(** * PDF form utilities of bubble-core/scripts: a shallow embedding

    The scripts under [packages/bubble-core/scripts] are thin pipelines around
    the PyMuPDF engine.  This development embeds

    - [discover_pdf_fields.py]   (reading-order sort, checkbox choices, ids),
    - [get_checkbox_values.py]   (checkbox export values),
    - [pdf_to_markdown_images.py] (page-to-image conversion and its argument
      loop),
    - [fill_form_fields_fitz_v2.py] (form filling and its entry point),

    and proves or refutes the properties the specification states for them.

    The engine is an external collaborator.  Its answers (does the document
    open, which widgets has a page, what does an accessor return, does it
    raise) are data of the model: a document is a list of pages, a widget is a
    record of what each accessor yields.  Coordinates are Python floats; they
    are modelled as exact rationals [Q].  Every concrete input used below has
    integer-valued coordinates, on which binary floating point computes the
    same quotients, roundings and products as [Q] does. *)

From Stdlib Require Import List String Ascii Bool ZArith QArith Qround.
From Stdlib Require Import DecimalString.
From Stdlib Require Import Lia Lqa Permutation Sorted OrderedTypeEx.
Import ListNotations.

Set Implicit Arguments.

(** ** Python values and primitives *)

Module Py.

(** The outcome of evaluating an expression that may raise. *)
Inductive Probe (A : Type) : Type :=
| Raises : Probe A
| Returns : A -> Probe A.
Arguments Raises {A}.
Arguments Returns {A} _.

Definition bind {A B : Type} (p : Probe A) (k : A -> Probe B) : Probe B :=
  match p with
  | Raises => Raises
  | Returns a => k a
  end.

(** [try: p  except: h] *)
Definition try_except {A : Type} (p : Probe A) (h : A) : A :=
  match p with
  | Raises => h
  | Returns a => a
  end.

(** A value stored under a key of the mapping that [button_states()]
    returns: a list of state names, or something that is not a list
    (the engine stores [None] when it found no states). *)
Inductive dictval : Type :=
| DList : list string -> dictval
| DOther : dictval.

(** The values the variable [choices] can hold: [None], a list of strings,
    or a mapping from keys to [dictval]s (in insertion order). *)
Inductive pyval : Type :=
| PyNone : pyval
| PyList : list string -> pyval
| PyDict : list (string * dictval) -> pyval.

(** Python truthiness of such a value. *)
Definition truthy (v : pyval) : bool :=
  match v with
  | PyNone => false
  | PyList [] => false
  | PyList (_ :: _) => true
  | PyDict [] => false
  | PyDict (_ :: _) => true
  end.

(** Truthiness of an optional string ([None] and [""] are falsy). *)
Definition truthy_str (s : option string) : bool :=
  match s with
  | None => false
  | Some s => negb (s =? "")%string
  end.

(** [v if v else d] on optional strings. *)
Definition str_or (s : option string) (d : string) : string :=
  match s with
  | None => d
  | Some s => if (s =? "")%string then d else s
  end.

(** [round(q)]: nearest integer, ties to the even one. *)
Definition py_round (q : Q) : Z :=
  let f := Qfloor q in
  match (q - inject_Z f ?= 1 # 2)%Q with
  | Lt => f
  | Gt => (f + 1)%Z
  | Eq => if Z.even f then f else (f + 1)%Z
  end.

(** [<] on floats, booleans and strings. *)
Definition Qltb (a b : Q) : bool := negb (Qle_bool b a).

Definition bool_ltb (a b : bool) : bool := negb a && b.

(** [<] on 2-tuples: the first components decide unless they are equal. *)
Definition tuple_lt {A B : Type} (eqA ltA : A -> A -> bool)
    (ltB : B -> B -> bool) (p q : A * B) : bool :=
  if eqA (fst p) (fst q) then ltB (snd p) (snd q) else ltA (fst p) (fst q).

Section Sorted.
Variables (A K : Type) (key : A -> K) (lt : K -> K -> bool).

(** [a] was earlier in the input than every element of [l]: it goes
    before the first element whose key is not strictly smaller. *)
Fixpoint insert (a : A) (l : list A) : list A :=
  match l with
  | [] => [a]
  | b :: l' => if lt (key b) (key a) then b :: insert a l' else a :: b :: l'
  end.

(** [sorted(l, key=key)].  Python guarantees that [sorted] is stable and
    compares keys with [<] only; on a key order that is a strict weak
    order the result of a stable sort is unique, so it is the result of
    this stable insertion sort. *)
Definition sorted (l : list A) : list A := fold_right insert [] l.

(** Two elements that [<] does not separate. *)
Definition same_key (k1 k2 : K) : bool := negb (lt k1 k2) && negb (lt k2 k1).

(** [a] may stand before [b]. *)
Definition key_le (a b : A) : Prop := lt (key b) (key a) = false.
End Sorted.

(** The order a key comparison must be for sorting to make sense: a
    strict weak order. *)
Record StrictWeak (K : Type) (lt : K -> K -> bool) : Prop := {
  sw_irrefl : forall a, lt a a = false;
  sw_trans : forall a b c, lt a b = true -> lt b c = true -> lt a c = true;
  sw_negtrans :
    forall a b c, lt a b = false -> lt b c = false -> lt a c = false
}.

(** [list(set(l))]: the distinct elements of [l].  Python leaves their order
    unspecified; the only mapping the script flattens is a checkbox's, whose
    values are sorted afterwards, and the sorted list does not depend on
    that order (lemma [choices_order_irrelevant]). *)
Definition list_set (l : list string) : list string := nodup string_dec l.

(** [enumerate(l, start)] *)
Fixpoint enumerate {A : Type} (l : list A) (start : nat) : list (nat * A) :=
  match l with
  | [] => []
  | a :: l' => (start, a) :: enumerate l' (S start)
  end.

End Py.

Import Py.

Declare Scope probe_scope.
Notation "x <- p ;; k" := (Py.bind p (fun x => k))
  (at level 61, p at next level, right associativity) : probe_scope.

(** ** The engine's object model, as the scripts see it *)

Module Engine.

Record Rect : Type := { x0 : Q; y0 : Q; x1 : Q; y1 : Q }.

(** The object stored under ["/N"] of an appearance dictionary: either it
    has a [keys()] method (its state names), or it is a plain object. *)
Inductive NormalAp : Type :=
| WithKeys : list string -> NormalAp
| NoKeys : NormalAp.

(** An appearance dictionary; [ap_N = None] when ["/N"] is not in it. *)
Record ApDict : Type := { ap_N : option NormalAp }.

(** What [annot.get("/AP")] does: raise, or return a falsy value ([None])
    or an appearance dictionary. *)
Record Annot : Type := { annot_get_AP : Probe (option ApDict) }.

(** What [widget._get_widget()] returns when it does not raise; [wo_AP =
    None] when ["/AP"] is not in it. *)
Record WidgetObj : Type := { wo_AP : option ApDict }.

Record Widget : Type := {
  field_name : option string;
  field_type_string : string;
  field_value : option string;
  rect : Rect;
  (** [None]: the attribute does not exist ([hasattr] is false). *)
  field_flags : option Z;
  (** [None]: no such method; otherwise what the call does. *)
  button_states : option (Probe pyval);
  (** Outer [None]: no such attribute; inner [None]: a falsy value. *)
  _annot : option (option Annot);
  (** The call raises, or returns a falsy value or a widget object. *)
  _get_widget : Probe (option WidgetObj);
  (** Whether [update()] raises once [field_value] has been assigned. *)
  update_raises : bool
}.

Record Pixmap : Type := {
  pix_width : Z;
  pix_height : Z;
  jpeg : list Byte.byte
}.

Record Page : Type := {
  page_height : Q;
  widgets : list Widget;
  (** [get_pixmap] followed by [tobytes("jpeg")]. *)
  get_pixmap : Probe Pixmap
}.

Definition Document : Type := list Page.

(** [pdf_document[i]]: any integer below the page count is accepted and
    negative ones count from the end. *)
Definition getitem (doc : Document) (i : Z) : Probe Page :=
  let n := Z.of_nat (List.length doc) in
  if (n <=? i)%Z then Raises
  else if (n =? 0)%Z then Raises
  else match nth_error doc (Z.to_nat (i mod n)) with
       | Some p => Returns p
       | None => Raises
       end.

End Engine.

Import Engine.

(** ** discover_pdf_fields.py *)

Module Discover.

Local Open Scope probe_scope.

(** The dictionary [field_data] built for one widget (the constant entries
    ["label"] and ["potential_labels"] are left out). *)
Record field_data : Type := {
  f_page : nat;
  f_name : string;
  f_type : string;
  f_field_type : string;
  f_current_value : string;
  f_choices : pyval;
  f_rect : list Q;
  f_x : Q;
  f_y : Q;
  f_width : Q;
  f_height : Q;
  f_field_flags : Z
}.

(** A field after [field["id"] = i]. *)
Record FormField : Type := { id : nat; data : field_data }.

Definition ROW_TOLERANCE : Z := 10.

(** [round(y / ROW_TOLERANCE) * ROW_TOLERANCE] *)
Definition snapped_row (y : Q) : Z :=
  (py_round (y / inject_Z ROW_TOLERANCE) * ROW_TOLERANCE)%Z.

(** [(row * -y, x)] *)
Definition get_sort_key (field : field_data) : Q * Q :=
  let y := f_y field in
  let x := f_x field in
  let row := snapped_row y in
  ((inject_Z row * - y)%Q, x).

(** [<] on the tuples [get_sort_key] returns. *)
Definition key_lt : Q * Q -> Q * Q -> bool := tuple_lt Qeq_bool Qltb Qltb.

Definition sort_fields_reading_order (fields : list field_data)
    : list field_data :=
  sorted get_sort_key key_lt fields.

Definition pdf_type_of (field_type : string) : string :=
  if (field_type =? "CheckBox")%string then "/Btn"%string
  else if (field_type =? "Signature")%string then "/Sig"%string
  else "/Tx"%string.

(** Strategy 1: [widget.button_states()] if the method exists. *)
Definition try_button_states (w : Widget) : Probe pyval :=
  match button_states w with
  | Some call => call
  | None => Returns (PyList [])
  end.

(** Strategy 2: the keys of [widget._annot.get("/AP")["/N"]]. *)
Definition try_annot (w : Widget) (choices : pyval) : Probe pyval :=
  if negb (truthy choices) then
    match _annot w with
    | Some (Some annot) =>
        ap_dict <- annot_get_AP annot ;;
        match ap_dict with
        | Some {| ap_N := Some (WithKeys ks) |} => Returns (PyList ks)
        | _ => Returns choices
        end
    | _ => Returns choices
    end
  else Returns choices.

• Task prompt: Retype the entries above exactly, but only from the line containing "End Sorted." through the line containing "(** [list(set(l))]: the", both included.

• Exercise solution:
End Sorted.

(** The order a key comparison must be for sorting to make sense: a
    strict weak order. *)
Record StrictWeak (K : Type) (lt : K -> K -> bool) : Prop := {
  sw_irrefl : forall a, lt a a = false;
  sw_trans : forall a b c, lt a b = true -> lt b c = true -> lt a c = true;
  sw_negtrans :
    forall a b c, lt a b = false -> lt b c = false -> lt a c = false
}.

(** [list(set(l))]: the distinct elements of [l].  Python leaves their order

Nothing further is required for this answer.